In deze zaak was dus mede een toekomstige omstandigheid aan de orde, namelijk de mogelijke gevolgen van een vernietiging van de bestreden uitspraak voor het kind. Het betrof echter nog steeds onderzoek naar feiten die zich hadden voorgedaan bij de behandeling van de zaak door de lagere rechter. [28] Voorstelbaar is echter dat zich andere gevallen voordoen waarin een zodanig zwaarwegend belang of een zodanig fundamenteel beginsel in het geding is onder zodanig bijzondere omstandigheden, dat de Hoge Raad om die reden grond zal zien om een uitzondering op art. 419 lid 2 Rv te maken. Als stukken bij voorbaat uit het dossier worden verwijderd, zoals de Staat met zijn vordering in dit geval wil, dan wordt de weg naar een dergelijke beslissing bij voorbaat al afgesneden. Dat is onwenselijk.
Uiteraard kan en moet eerst worden beoordeeld of een dergelijk zeer bijzonder geval zich voordoet, maar dat moet dus in de hoofdzaak worden gedaan en leent zich niet goed voor een incident.
3.18
Art. 419 lid 2 Rv is dus niet geschikt als grondslag voor een incidentele vordering als de onderhavige, althans niet in deze zaak.
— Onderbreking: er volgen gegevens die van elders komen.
Lemma chars_of_list l : chars (Stdlib.Strings.String.string_of_list_ascii l) = l.
Proof. apply Stdlib.Strings.String.list_ascii_of_string_of_list_ascii. Qed.

(** Comments become white space and nothing else changes. The stripped text has the bytes of the original
    at the same places, except that some are blanks, never a line break: an error reported in it has the
    line and column it has in the file. It holds no comment any more: stripping it again changes nothing. *)
Theorem jsonc_strips text out : jsonc text = inr out -> Forall2 blanked (chars text) (chars out) /\ jsonc out = inr out.
Proof.
  unfold jsonc. intros Hj. succeeds. assert (chars out = a) as Ec.
  { unfold Utf8.from_utf8 in Hj. destruct (Utf8.valid_fuel _ _); [|done]. injection Hj as <-. apply chars_of_list. }
  rewrite Ec. split; [by apply (scan_blanked _ Code)|]. rewrite (scan_again _ Code _ eq_refl Ok : scan Code a = inr a). cbn [rbind]. by rewrite Hj.
Qed.

(** ** Duplicates *)
Section CheckedFacts.
Context {num : Type}.
Notation Value := (Json.Value num).
Notation Checked := (Value * option string)%type.

Lemma or_else_none {A} (a b : option A) : or_else a b = None <-> a = None /\ b = None.
Proof. destruct a; cbn; naive_solver. Qed.

Lemma first_duplicate (cs : list Checked) : forall d, foldl (fun d (c : Checked) => or_else d c.2) d cs = None <-> d = None /\ Forall (fun c => c.2 = None) cs.
Proof.
  induction cs as [|c cs IH]; intros d; cbn [foldl]; [split; [intros; by split|by intros [? _]]|]. rewrite IH, or_else_none, Forall_cons. tauto.
Qed.

Definition entry_step (st : list (string * Value) * option string) (kc : string * Checked) : list (string * Value) * option string :=
  let d := or_else st.2 kc.2.2 in
  if contains_key st.1 kc.1 then (st.1, or_else d (Some ("duplicate key " +:+ kc.1))) else (Json.insert kc.1 kc.2.1 st.1, d).

Lemma keys_insert {A} (k : string) (v : A) m x : x ∈ (Json.insert k v m).*1 <-> x = k \/ x ∈ m.*1.
Proof.
  rewrite <- !json_contains_key. unfold contains_key. rewrite json_get_insert. destruct (String.eqb_spec x k) as [->|]; [|naive_solver]. split; [by left|done].
Qed.

Lemma NoDup_insert {A} (k : string) (v : A) m : k ∉ m.*1 -> NoDup m.*1 -> NoDup (Json.insert k v m).*1.
Proof.
  induction m as [|[k' v'] m IH]; cbn; [intros; apply NoDup_singleton|]. intros [Hne Hni]%not_elem_of_cons [Hn Hnd]%NoDup_cons.
  rewrite (proj2 (String.eqb_neq k k') Hne). case_bool_decide; cbn.
  - constructor; [by apply not_elem_of_cons|by constructor].
  - constructor; [|by apply IH]. by intros [?|?]%keys_insert.
Qed.

Lemma entries_step_spec (l : list (string * Checked)) : forall m d m' d', foldl entry_step (m, d) l = (m', d') -> NoDup m.*1 ->
  NoDup m'.*1 /\ (d' = None <-> d = None /\ Forall (fun kc => kc.2.2 = None) l /\ NoDup l.*1 /\ (forall k, k ∈ l.*1 -> k ∉ m.*1)) /\
  (forall kv, kv ∈ m' -> kv ∈ m \/ exists c, (kv.1, c) ∈ l /\ kv.2 = c.1).
Proof.
  induction l as [|[k c] l IH]; intros m d m' d'; cbn [foldl].
  - intros [= <- <-] Hnd. split_and!; [done| |by left]. split; [intros ->|by intros [? _]]. split_and!; [done|constructor|constructor|by intros ? ?%elem_of_nil].
  - unfold entry_step at 2. cbn [fst snd]. destruct (contains_key m k) eqn:Ek; intros Hf Hnd.
    + apply json_contains_key in Ek. apply IH in Hf as (Hnd' & Hd & Hv); [|done]. split_and!; [done| |].
      * rewrite Hd. rewrite !or_else_none. split; [by intros ((_ & ?) & _)|]. intros (_ & _ & _ & Hk). exfalso. apply (Hk k); [by left|done].
      * intros kv [?|(c' & Hc & E)]%Hv; [by left|]. right. exists c'. split; [by right|done].
    + assert (k ∉ m.*1) as Hk by (intros Hin%json_contains_key; congruence).
      apply IH in Hf as (Hnd' & Hd & Hv); [|by apply NoDup_insert]. split_and!; [done| |].
      * rewrite Hd, or_else_none. cbn [fmap list_fmap fst]. rewrite Forall_cons, NoDup_cons. cbn [snd]. setoid_rewrite elem_of_cons. setoid_rewrite keys_insert.
        split; [intros ((? & ?) & ? & ? & Hn)|intros (? & (? & ?) & (? & ?) & Hn)]; split_and!; try done.
        -- intros Hin. by apply (Hn k Hin); left.
        -- intros k' [->|Hin]; [done|]. intros Hm. apply (Hn k' Hin). by right.
        -- intros k' Hin [->|Hm]; [done|]. apply (Hn k'); [by right|done].
      * intros kv [Hkv|(c' & Hc & E)]%Hv; [|right; exists c'; split; [by right|done]]. destruct kv as [k1 v1].
        assert (k1 = k /\ v1 = c.1 \/ (k1, v1) ∈ m) as [[-> ->]|?]; [|right; exists c; split; [by left|done]|by left].
        clear -Hkv. induction m as [|[k2 v2] m IH]; cbn in Hkv; [apply list_elem_of_singleton in Hkv; left; by simplify_eq|].
        destruct (String.eqb k k2); [apply elem_of_cons in Hkv as [?|?]; [left; by simplify_eq|right; by right]|].
        case_bool_decide; [apply elem_of_cons in Hkv as [?|?]; [left; by simplify_eq|by right]|].
        apply elem_of_cons in Hkv as [->|Hkv]; [right; by left|]. destruct (IH Hkv) as [?|?]; [by left|right; by right].
Qed.

(** Duplicate keys are found exactly. A value carries a duplicate's error exactly when some object of it,
    at any depth, has a key twice; the value kept has each key once. *)
Theorem checked_exact (v : Value) : ((checked v).2 = None <-> distinct_keys v = true) /\ distinct_keys (checked v).1 = true.
Proof.
  induction v as [| | | |l IH|m IH] using (Value_nested_ind (num := num)); try done; cbn [checked].
  - cbn [fst snd distinct_keys]. rewrite first_duplicate, Forall_map, !forallb_elem. rewrite Forall_forall in IH. split.
    + rewrite Forall_forall. split; [intros [_ Hl] x Hx; by apply IH, Hl|intros Hl; split; [done|]; intros x Hx; by apply IH, Hl].
    + intros x Hx. rewrite map_map in Hx. apply list_elem_of_In, in_map_iff in Hx as (y & <- & Hy%list_elem_of_In). by apply IH.
  - cbv zeta. change (foldl _ ([], None) ?cs) with (foldl entry_step ([], None) cs). destruct (foldl entry_step _ _) as [m' d'] eqn:E.
    apply entries_step_spec in E as (Hnd & Hd & Hv); [|constructor]. cbn [fst snd distinct_keys]. rewrite Forall_forall in IH.
    rewrite <- list_fmap_compose in Hd. change (fst ∘ _) with (fst : string * Value -> string) in Hd || idtac. split.
    + rewrite Hd, andb_true_iff, bool_decide_eq_true, forallb_elem, Forall_map, Forall_forall. cbn [snd].
      split.
      * intros (_ & Hc & Hn & _). split; [done|]. intros kv Hkv. apply IH; [done|]. by apply Hc.
      * intros [Hn Hc]. split_and!; [done| |done|by intros ? _ ?%elem_of_nil]. intros kv Hkv. by apply IH, Hc.
    + rewrite bool_decide_true by done. cbn [andb]. rewrite forallb_elem. intros kv Hkv. destruct (Hv kv Hkv) as [Hin|(c & Hc & ->)]; [by apply elem_of_nil in Hin|].
      apply list_elem_of_In, in_map_iff in Hc as (y & [= _ <-] & Hy%list_elem_of_In). by apply (IH y).
Qed.
End CheckedFacts.
(** ** Preparation *)
Section PrepareFacts.
Context {num : Type} `{JsonNumberLaws num} {D : Digest num} {DL : DigestLaws num} `{Readers num}.
Notation Value := (Json.Value num).

Lemma target_of_valid (v : Value) resolve t : target_of v resolve = inr t -> validate_target t = inr tt.
Proof. unfold target_of. intros Ht. succeeds. subst. by destruct a0. Qed.

(** What stays of a function, and what an override may have changed, after the records [rs]. *)
Record kept (dir : string) (rs : list SnapshotRecord) (f : NormalizedFunction) (p : PreparedFunction) : Prop := mkKept {
  kp_names : (fn_name (function_ p), fn_id (function_ p), fn_hash (function_ p), fn_policy (function_ p), fn_requirement (function_ p)) =
             (local_name f, canonical_id f, contract_hash f, policy f, requirement f);
  kp_abi : fn_abi (function_ p) = public_signature (abi f);
  kp_origin : trusted (function_ p) = false;
  kp_base : base_contract_hash (provenance p) = contract_hash f;
  kp_required : required (provenance p) = String.eqb (requirement f) "required";
  kp_hash : final_target_hash (provenance p) = hash (target_value (fn_target (function_ p)));
  kp_same : overrides (provenance p) = [] -> fn_target (function_ p) = target f;
  kp_valid : overrides (provenance p) <> [] -> validate_target (fn_target (function_ p)) = inr tt;
  kp_overrides : forall o, o ∈ overrides (provenance p) -> exists r, r ∈ rs /\ o = mkOverride (relative_path r) (r_sha256 r) /\
                   path_ok dir (relative_path r) = true /\ hash_bytes (content r) = r_sha256 r;
  kp_unavailable : forall e, unavailable p = Some e -> exists r why, r ∈ rs /\ e = relative_path r +:+ ": " +:+ why;
}.

Lemma kept_more dir rs rs' f p : rs ⊆ rs' -> kept dir rs f p -> kept dir rs' f p.
Proof.
  intros Hsub []. constructor; try done.
  - intros o Ho. destruct (kp_overrides0 o Ho) as (r & Hr & Hrest). exists r. split; [by apply Hsub|done].
  - intros e He. destruct (kp_unavailable0 e He) as (r & why & Hr & Hrest). exists r, why. split; [by apply Hsub|done].
Qed.
Definition binding_ok (s : State) (k : Z) (b : Binding) : Prop :=
  match b_package b with
  | None => owned (ledger s) (b_owner b) (FunctionBinding k)
  | Some g => exists l ids, lifetimes s !! g = Some l /\ l_key l = b_owner b /\ active s !! g = Some ids /\ k ∈ ids
  end.
Record reg_inv (s : State) : Prop := mkRegInv {
  ri_sound : sound (ledger s);
  ri_bindings : forall k b, bindings s !! k = Some b -> b_id b = k /\ k < next s /\ binding_ok s k b;
  ri_receipts : forall k r b, receipts s !! k = Some r -> b ∈ r_bindings r ->
                  pb_id b < next s /\ bindings s !! pb_id b = None /\ forall id, FunctionBinding (pb_id b) ∉ held (ledger s) id;
  ri_unique : forall k r, receipts s !! k = Some r -> NoDup (pb_id <$> r_bindings r);
  ri_apart : forall k k' r r' b b', receipts s !! k = Some r -> receipts s !! k' = Some r' -> k <> k' ->
               b ∈ r_bindings r -> b' ∈ r_bindings r' -> pb_id b <> pb_id b';
  ri_held : forall id k, FunctionBinding k ∈ held (ledger s) id ->
              k < next s /\ forall b, bindings s !! k = Some b -> b_package b = None /\ o_id (b_owner b) = id;
  ri_lifetimes : forall g l, lifetimes s !! g = Some l -> o_generation (l_key l) = g /\ o_kind (l_key l) = GamePackage /\ g < next_generation s;
  ri_active : forall g ids, active s !! g = Some ids -> exists l, lifetimes s !! g = Some l /\ phase l = Active /\
                forall k, k ∈ ids -> exists b, bindings s !! k = Some b /\ b_package b = Some g;
}.

Lemma binding_kind s k b : reg_inv s -> bindings s !! k = Some b ->
  match b_package b with None => o_kind (b_owner b) = Plugin | Some g => o_kind (b_owner b) = GamePackage /\ o_generation (b_owner b) = g end.
Proof.
  intros Hi Hb. destruct (ri_bindings s Hi k b Hb) as (_ & _ & Hok). unfold binding_ok in Hok. destruct (b_package b) as [g|]; [|apply Hok].
  destruct Hok as (l & ids & Hl & <- & _). by destruct (ri_lifetimes s Hi g l Hl) as (? & ? & _).
Qed.
Section Machine.
Context {R : Type} `{Ledger R}.
Notation World := (World R).

Definition Sees A := Lease -> World -> StagedEdits -> A.
Inductive Program :=
| Finish (body : Sees (list Act)) (returns : Sees (option Returned))
| Next (body : Sees (list Act)) (k : (string + option Decision) -> Program).

(** What was asked of V8 and the engine. [Called] is a callback about to run: of a subscription, or the adapter. *)
Inductive Event :=
| Called (w : World) (p : Part) (busy : list (string * Z * option Z)) (sub : option Subscription)
| Write (p : Part) (selector : Z) (v : ProjectedValue)
| WriteField (p : Part) (selector field : Z) (e : RecordEdit)
| Override_ (w : World) (p : Part) (l : Lease) (v : ProjectedValue)
| Commit (p : Part) (action : Z) (v : option ProjectedValue).
Record Env := mkEnv {
  callback : Z -> Program;
  scope_enter : list Event -> option string;
  reserve : list Event -> Z -> option string;
  deferred : list Event -> bool;
  nested : list Event -> bool;
  isolate_free : list Event -> bool;
  context_of : list Event -> string -> option Z;
  receiver_now : list Event -> Part -> Binding -> string + ProjectedValue;
  read_field : list Event -> Part -> Z -> Z -> option string;
  to_js : list Event -> ProjectedValue -> option string;
  answer_ : list Event -> Event -> option string;
}.
Context (env : Env).

Record St := mkSt { world : World; busy : list (string * Z * option Z); log : list Event }.
Definition set_world (st : St) (w : World) : St := mkSt w (busy st) (log st).
Definition set_busy (st : St) (b : list (string * Z * option Z)) : St := mkSt (world st) b (log st).
(** Ask the engine, and its answer. *)
Definition ask (st : St) (e : Event) : St * option string := (mkSt (world st) (busy st) (log st ++ [e]), answer_ env (log st) e).
Definition note (st : St) (e : Event) : St := (ask st e).1.

(** dispatch.rs: [parent_busy] *)
Definition parent_busy (st : St) (o : OwnerKey) (target : Z) : bool :=
  existsb (fun p => String.eqb p.1.1 (o_id o) && (p.1.2 =? o_generation o) && bool_decide (p.2 = Some target)) (busy st).
Definition is_active (w : World) (o : OwnerKey) : bool := bool_decide (phases w !! o_id o = Some Plugin.PluginLedger.Active).
Definition owner_live (w : World) (o : OwnerKey) : bool := live (reg w) o.
Definition has_row (w : World) (a : Adapter) : bool := is_some (adapters w !! adp_id a).
Definition has_package (w : World) (i : PackageInstanceKey) : bool := is_some (packages w !! o_generation (package_owner i)).
Definition map_now (w : World) : Z := EntityLive.map_epoch (FunctionAdapter.books w).
Definition epoch_ok (w : World) (epoch : Z) : bool := negb (epoch =? 0) && (epoch =? map_now w).
Definition is_trusted (b : Binding) : bool := trusted (b_function b).
Definition copies (b : Binding) : bool := has_copies (fn_abi (b_function b)).
Definition suppression_of (b : Binding) : string := suppression (fn_policy (b_function b)).

(** ** The lease *)
Definition SCRATCH_BASE : Z := -16.
Definition scratch_slot (b : Binding) (selector : Z) : option ScratchSlot :=
  if SCRATCH_BASE <? selector then None else scratch (fn_abi (b_function b)) !! Z.to_nat (SCRATCH_BASE - selector).
Definition bound (w : World) (b : Binding) : bool := match binding (reg w) (b_id b) (b_owner b) with inr _ => true | inl _ => false end.
(** [lease]: the callback's own lease is the one on top. *)
Definition lease_ok (st : St) (p : Part) (l : Lease) (id : Z) : bool :=
  let w := world st in
  (l_id l =? id) && bool_decide (current_owner w (Some (o_id (l_owner l), o_generation (l_owner l))) = inr (l_owner l))
  && binding_is_live (reg w) (l_binding l) && (negb (is_trusted (l_binding l)) || bound w (l_binding l))
  && (negb (is_trusted (l_binding l)) || epoch_ok w (l_epoch l))
  && match p_adapter p with Some a => has_row w a | None => true end.

Definition validate_record_edit (w : World) (e : RecordEdit) : string + unit :=
  let* _ := binding (reg w) (b_id (re_binding e)) (b_owner (re_binding e)) in
  let* _ := require (binding_is_live (reg w) (re_binding e) && owner_live w (re_parent e) && epoch_ok w (re_epoch e)) "record writer or map lifetime expired" in
  let* _ := require match re_value e with Entity_ (Some r) _ => is_live (FunctionAdapter.books w) r | _ => true end "stale record entity edit" in
  let* _ := encode (FunctionAdapter.books w) (re_value e) in
  inr tt.
(** The batch moves from the lease to the dispatch, once. *)
Definition accept_record_edits (st : St) (c : Cells) (l : Lease) : string + (Cells * Lease) :=
  let w := world st in
  let* _ := require (negb (l_failed l)) "rejected whole record edit batch" in
  let* _ := require (negb (is_trusted (l_binding l)) || epoch_ok w (l_epoch l)) "callback map lifetime expired" in
  let* _ := reach (fun kv => validate_record_edit w kv.2) (map_to_list (pending_records l)) in
  let c := if is_trusted (l_binding l) then set_writers c (<[l_id l := mkWriter (l_binding l) (l_owner l) (l_epoch l)]> (writers c)) else c in
  inr (set_record_edits c (pending_records l ∪ record_edits c), set_pending_records l ∅).
Record rows_ok (Q : OwnerKey -> Prop) (w : World) : Prop := mkRowsOk {
  iv_subs : forall k s, subs w !! k = Some s -> sub_id s = k /\ k < next (reg w) /\ sub_ok Q w s;
  iv_adapters : forall k a, adapters w !! k = Some a -> adp_id a = k /\ k < next (reg w) /\ adapter_ok Q w a;
  iv_unique : forall k k' a a', adapters w !! k = Some a -> adapters w !! k' = Some a' ->
                adp_instance a = adp_instance a' -> adp_semantic a = adp_semantic a' -> k = k';
  iv_semantics : forall n h, semantics w !! n = Some h <-> exists k a, adapters w !! k = Some a /\ adp_semantic a = n /\ adp_hash a = h;
  iv_authorized : forall k p n h, authorized w !! k = Some (p, n, h) -> Q p /\
                    exists b, bindings (reg w) !! k = Some b /\ (o_kind (b_owner b) = GamePackage -> b_owner b = p);
  iv_exclusive : forall k k' s s', subs w !! k = Some s -> subs w !! k' = Some s' -> k <> k' -> exclusive s s';
}.
Definition packages_ok (w : World) : Prop :=
  forall g p, packages w !! g = Some p -> exists l, lifetimes (reg w) !! g = Some l /\ l_key l = pk_owner p /\ source l = Active.
Record inv (w : World) : Prop := mkInv {
  iv_reg : reg_inv (reg w);
  iv_packages : packages_ok w;
  iv_rows : rows_ok (registered w) w;
}.

Lemma rows_elem w s : s ∈ rows w <-> exists k, subs w !! k = Some s.
Proof. apply elem_of_btree_values. Qed.
Lemma adapter_rows_elem w a : a ∈ adapter_rows w <-> exists k, adapters w !! k = Some a.
Proof. apply elem_of_btree_values. Qed.
Lemma exclusive_sym s1 s2 : exclusive s1 s2 -> exclusive s2 s1.
Proof. unfold exclusive. intros He E. destruct (He (eq_sym E)) as [Hc Ho]. rewrite signatures_compatible_sym. naive_solver. Qed.

(** ** Teardown *)
Definition sem_ok (w : World) : Prop :=
  forall n h, semantics w !! n = Some h <-> exists k a, adapters w !! k = Some a /\ adp_semantic a = n /\ adp_hash a = h.
Definition closed (w : World) : Prop :=
  forall k s, subs w !! k = Some s -> sub_id s = k /\ (sub_generic s = false -> exists j a, adapters w !! j = Some a /\ row_for s a).
(** A resource whose row is gone. *)
Definition stale (w : World) (y : Resource) : Prop :=
  match y with FunctionSubscription k => subs w !! k = None | FunctionAdapter k => adapters w !! k = None | _ => False end.

Record torn0 (w w' : World) : Prop := mkTorn {
  to_reg : next_generation (reg w') = next_generation (reg w) /\ lifetimes (reg w') = lifetimes (reg w) /\ next (reg w') = next (reg w) /\
           receipts (reg w') = receipts (reg w) /\ bindings (reg w') = bindings (reg w) /\ active (reg w') = active (reg w);
  to_same : phases w' = phases w /\ books w' = books w /\ packages w' = packages w /\ tokens w' = tokens w /\ bootstraps w' = bootstraps w /\ authorized w' = authorized w;
  to_subs : subs w' ⊆ subs w;
  to_adapters : adapters w' ⊆ adapters w;
  to_sound : sound (ledger_of w) -> sound (ledger_of w') /\ (forall n, room (ledger_of w) n -> room (ledger_of w') n) /\
             (forall id, generation (ledger_of w') id = generation (ledger_of w) id) /\
             (forall id y, y ∈ held (ledger_of w') id -> y ∈ held (ledger_of w) id) /\
             (forall id y, y ∈ held (ledger_of w) id -> y ∈ held (ledger_of w') id \/ stale w' y);
}.
Definition torn (w w' : World) : Prop := torn0 w w' /\ (sem_ok w -> sem_ok w') /\ (closed w -> closed w').

Lemma torn0_refl w : torn0 w w.
Proof. constructor; try done. intros Hs. split_and!; try done. by left. Qed.

Lemma stale_mono w w' y : subs w' ⊆ subs w -> adapters w' ⊆ adapters w -> stale w y -> stale w' y.
Proof. intros Hs Ha. destruct y; try done; cbn; intros Hn; by eapply lookup_weaken_None. Qed.

Lemma torn0_trans w1 w2 w3 : torn0 w1 w2 -> torn0 w2 w3 -> torn0 w1 w3.
Proof.
  intros [(A1 & A2 & A3 & A4 & A5 & A6) (B1 & B2 & B3 & B4 & B5 & B6) S1 T1 L1] [(A1' & A2' & A3' & A4' & A5' & A6') (B1' & B2' & B3' & B4' & B5' & B6') S2 T2 L2].
  constructor; [split_and!; congruence..|by etrans|by etrans|]. intros Hs. destruct (L1 Hs) as (Hs2 & R1 & G1 & I1 & H1). destruct (L2 Hs2) as (Hs3 & R2 & G2 & I2 & H2).
  split_and!; [done|auto|intros id; by rewrite G2, G1|auto|]. intros id y Hy. destruct (H1 id y Hy) as [Hy'|Hst]; [auto|]. right. by eapply stale_mono.
Qed.
Lemma torn_refl w : torn w w.
Proof. split; [apply torn0_refl|done]. Qed.
Lemma torn_trans w1 w2 w3 : torn w1 w2 -> torn w2 w3 -> torn w1 w3.
Proof. intros (T1 & A1 & C1) (T2 & A2 & C2). split; [by eapply torn0_trans|auto]. Qed.
Lemma torn_fold {A} (f : World -> A -> World) l : (forall w x, torn w (f w x)) -> forall w, torn w (foldl f w l).
Proof. intros Hf. induction l as [|x l IH]; intros w; [apply torn_refl|]. cbn. eapply torn_trans; [apply Hf|apply IH]. Qed.
Lemma torn0_fold {A} (f : World -> A -> World) l : (forall w x, torn0 w (f w x)) -> forall w, torn0 w (foldl f w l).
Proof. intros Hf. induction l as [|x l IH]; intros w; [apply torn0_refl|]. cbn. eapply torn0_trans; [apply Hf|apply IH]. Qed.

Lemma subs_drop_subscription w id : subs (drop_subscription w id) = delete id (subs w).
Proof.
  unfold drop_subscription. destruct (subs w !! id) as [s|] eqn:E; [|by rewrite delete_id]. by destruct (target_of s).
Qed.
Lemma torn0_drop_subscription w id : torn0 w (drop_subscription w id).
Proof.
  unfold drop_subscription. destruct (subs w !! id) as [s|] eqn:E; [|apply torn0_refl].
  destruct (target_of s); (constructor; cbn; [done|done|apply delete_subseteq|done|]; intros Hs; split_and!; try done; by left).
Qed.
Lemma drop_subscription_adapters w id : adapters (drop_subscription w id) = adapters w /\ semantics (drop_subscription w id) = semantics w.
Proof. unfold drop_subscription. destruct (subs w !! id) as [s|]; [|done]. by destruct (target_of s). Qed.

Lemma release_eq w o x :
  release_ w o x = set_reg w (EngineRegistry.EngineRegistry.set_ledger (reg w) (release_resource (ledger_of w) (o_id o) (o_generation o) x).1).
Proof. unfold release_, release, ledger_of. by destruct (release_resource _ _ _ _). Qed.

(** Taking an entry out of the ledger is part of a teardown that drops its row. *)
Lemma torn0_release w w' o x : torn0 (release_ w o x) w' -> stale w' x -> torn0 w w'.
Proof.
  rewrite release_eq. intros [A B S T L] Hx. constructor; [exact A|exact B|exact S|exact T|]. intros Hs. cbn in L.
  destruct (release_any (ledger_of w) (o_id o) (o_generation o) x Hs) as (r & ok & E & Hs' & Hr & Hg & Hi & Hh). rewrite E in L. cbn in L.
  destruct (L Hs') as (Hs1 & R1 & G1 & I1 & H1). split_and!; [done|auto|intros id; by rewrite G1|auto|].
  intros id y Hy. destruct (decide (y = x)) as [->|Hne]; [by right|]. apply H1, Hh; [by right|done].
Qed.
Lemma torn0_release_subscription w o id : torn0 w (drop_subscription (release_ w o (FunctionSubscription id)) id).
Proof.
  apply (torn0_release _ _ o (FunctionSubscription id)); [apply torn0_drop_subscription|]. unfold stale. by rewrite subs_drop_subscription, lookup_delete_eq.
Qed.

Lemma release_subscriptions_spec w o ids :
  let w' := release_subscriptions w o ids in
  torn0 w w' /\ subs w' = without_keys ids (subs w) /\ adapters w' = adapters w /\ semantics w' = semantics w.
Proof.
  cbn. revert w. unfold release_subscriptions, without_keys. induction ids as [|i ids IH]; intros w; cbn; [by split; [apply torn0_refl|]|].
  destruct (IH (drop_subscription (release_ w o (FunctionSubscription i)) i)) as (T & -> & -> & ->).
  destruct (drop_subscription_adapters (release_ w o (FunctionSubscription i)) i) as [-> ->]. rewrite subs_drop_subscription.
  split_and!; [|by rewrite release_eq..]. by eapply torn0_trans; [apply torn0_release_subscription|].
Qed.

(** A teardown of subscriptions alone. *)
Lemma torn_subs w w' : torn0 w w' -> adapters w' = adapters w -> semantics w' = semantics w -> torn w w'.
Proof.
  intros T Ea Es. split; [done|]. split; [unfold sem_ok; by rewrite Ea, Es|]. unfold closed. rewrite Ea. intros Hc k s Hk. apply Hc. by eapply lookup_weaken, (to_subs _ _ T).
Qed.
Lemma torn_drop_subscription w id : torn w (drop_subscription w id).
Proof. destruct (drop_subscription_adapters w id). by apply torn_subs; [apply torn0_drop_subscription|..]. Qed.
Lemma torn_release_subscription w o id : torn w (drop_subscription (release_ w o (FunctionSubscription id)) id).
Proof.
  destruct (drop_subscription_adapters (release_ w o (FunctionSubscription id)) id) as [Ea Es].
  apply torn_subs; [apply torn0_release_subscription|rewrite Ea; by rewrite release_eq|rewrite Es; by rewrite release_eq].
Qed.
Lemma inv_step w o : inv w -> ok_op w o -> room (ledger_of w) (cost w o) -> inv (step w o).
Proof.
  intros Hi Hok Hroom. destruct o; cbn [step ok_op cost] in *.
  - by apply inv_load.
  - by apply inv_unload.
  - by apply (inv_other w).
  - by apply (inv_other w).
  - apply (inv_grows w); try done; [apply reg_inv_mint, Hi|apply grows_mint, Hi].
  - unfold register_with_authorities. case_match; [|done]. case_match; [done|]. by apply inv_register_package.
  - unfold drop_source. case_match; [by apply inv_drop_package|done].
  - apply (inv_grows w); try done; [by apply reg_inv_prepare_owner; [apply Hi|]|apply grows_prepare_owner].
  - apply (inv_grows w); try done; [by apply reg_inv_prepare_package_owner; [apply Hi|]|apply grows_prepare_package_owner].
  - apply (inv_grows w); try done; [apply reg_inv_drop_receipt, Hi|apply grows_drop_receipt].
  - apply (inv_grows w); try done; [by apply reg_inv_activate_owner; [apply Hi|]|by apply grows_activate_owner; [apply Hi|]].
  - apply (inv_grows w); try done; [apply reg_inv_activate_package_owner, Hi|apply grows_activate_package_owner, Hi].
  - by apply inv_drop_functions.
  - by apply inv_authorize_binding.
  - unfold begin_bootstrap. case_match; [by apply (inv_other w)|done].
  - by apply inv_end_bootstrap.
  - by apply inv_drop_owner.
  - by apply inv_js_register.
  - by apply inv_js_subscribe.
  - by apply inv_subscribe_generic.
  - by apply inv_subscribe_package_generic.
  - by apply inv_js_dispose.
  - by apply inv_facade_dispose.
Qed.
Lemma inv_reachable w : reachable w -> inv w.
Proof.
  induction 1 as [r Hs Hn|w o _ IH Hok Hroom]; [|by apply inv_step].
  cbn. split; cbn; [constructor; cbn; try (by intros *; rewrite lookup_empty)| |constructor; cbn; try (by intros *; rewrite lookup_empty)].
  - done.
  - intros id k. destruct (Hn id) as [_ ->]. by intros ?%not_elem_of_nil.
  - intros g p. cbn. by rewrite lookup_empty.
  - intros n h. rewrite lookup_empty. setoid_rewrite lookup_empty. naive_solver.
Qed.
End Steps.
End AdapterSteps.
Weigeren producties wegens gevaar voor oneigenlijke beïnvloeding?
3.19
De vraag is of dit anders is voor de andere grond die de Staat voor de vordering aanvoert, van het voorkomen van oneigenlijke beïnvloeding van de cassatierechter. Het antwoord daarop lijkt eveneens ontkennend te moeten luiden. Als een stuk op zichzelf mag worden overgelegd – en als gezegd kent de cassatieprocedure wat dit betreft in beginsel geen beperkingen –, dan kan moeilijk worden gezegd dat de overlegging daarvan oneigenlijke beïnvloeding oplevert. Zoals hiervoor in 3.10 opgemerkt, is dat pas anders als sprake is van misbruik van bevoegdheid (procesrecht) of strijd met een goede procesorde. Daarvan kan sprake zijn als aan de partij die het stuk overlegt, duidelijk is of moet zijn dat het stuk geen rol bij de beoordeling kan spelen én dat het de rechter oneigenlijk zal beïnvloeden. Dan wordt het stuk immers overgelegd met een ander doel dan waarvoor stukken mogen worden overgelegd (vgl. art. 3:13 lid 2 BW) en wordt ook de goede procesorde geweld aangedaan. Dat hiervan sprake is, valt echter moeilijk vast te stellen, zeker bij een beoordeling in een incident, dus los van de hoofdzaak. Daarom lijkt toewijzing van een incidentele vordering als de onderhavige op deze grondslag praktisch vrijwel niet mogelijk.
3.2
Daarbij komt dat het de vraag is of aan het argument van oneigenlijke beïnvloeding wel erg veel gewicht toekomt in cassatie als het gaat om feiten die op grond van art. 419 lid 2 Rv toch al geen rol mogen spelen bij de beoordeling van het middel. Op zichzelf is eenieder vatbaar voor oneigenlijke beïnvloeding door kennis van bepaalde feiten waarmee geen rekening zou mogen worden gehouden, ook rechters, naar onderzoek laat zien. [29] De rechter is weliswaar opgeleid om zich van dergelijke beïnvloeding – waaraan hij ook blootstaat door kennis te nemen van media en van andere bronnen – bewust te zijn en deze dus juist niet van invloed te doen zijn op zijn oordeel, maar de vraag is of dat altijd volledig lukt. De wet gaat er intussen van uit dat de rechter dat wel kan. Zo moet de rechter in beginsel zelf beslissen welk materiaal in het dossier van een zaak kan worden toegelaten en welk materiaal daaruit moet worden verwijderd. Dat geldt ook voor het bewijs in strafzaken, waarin het probleem wellicht het meest sterk kan spelen. [30] Een en ander wordt nog mede enigszins gemitigeerd door het feit dat beide partijen weten dat de kennis bij de rechter aanwezig is en zich daarover dus kunnen uitlaten.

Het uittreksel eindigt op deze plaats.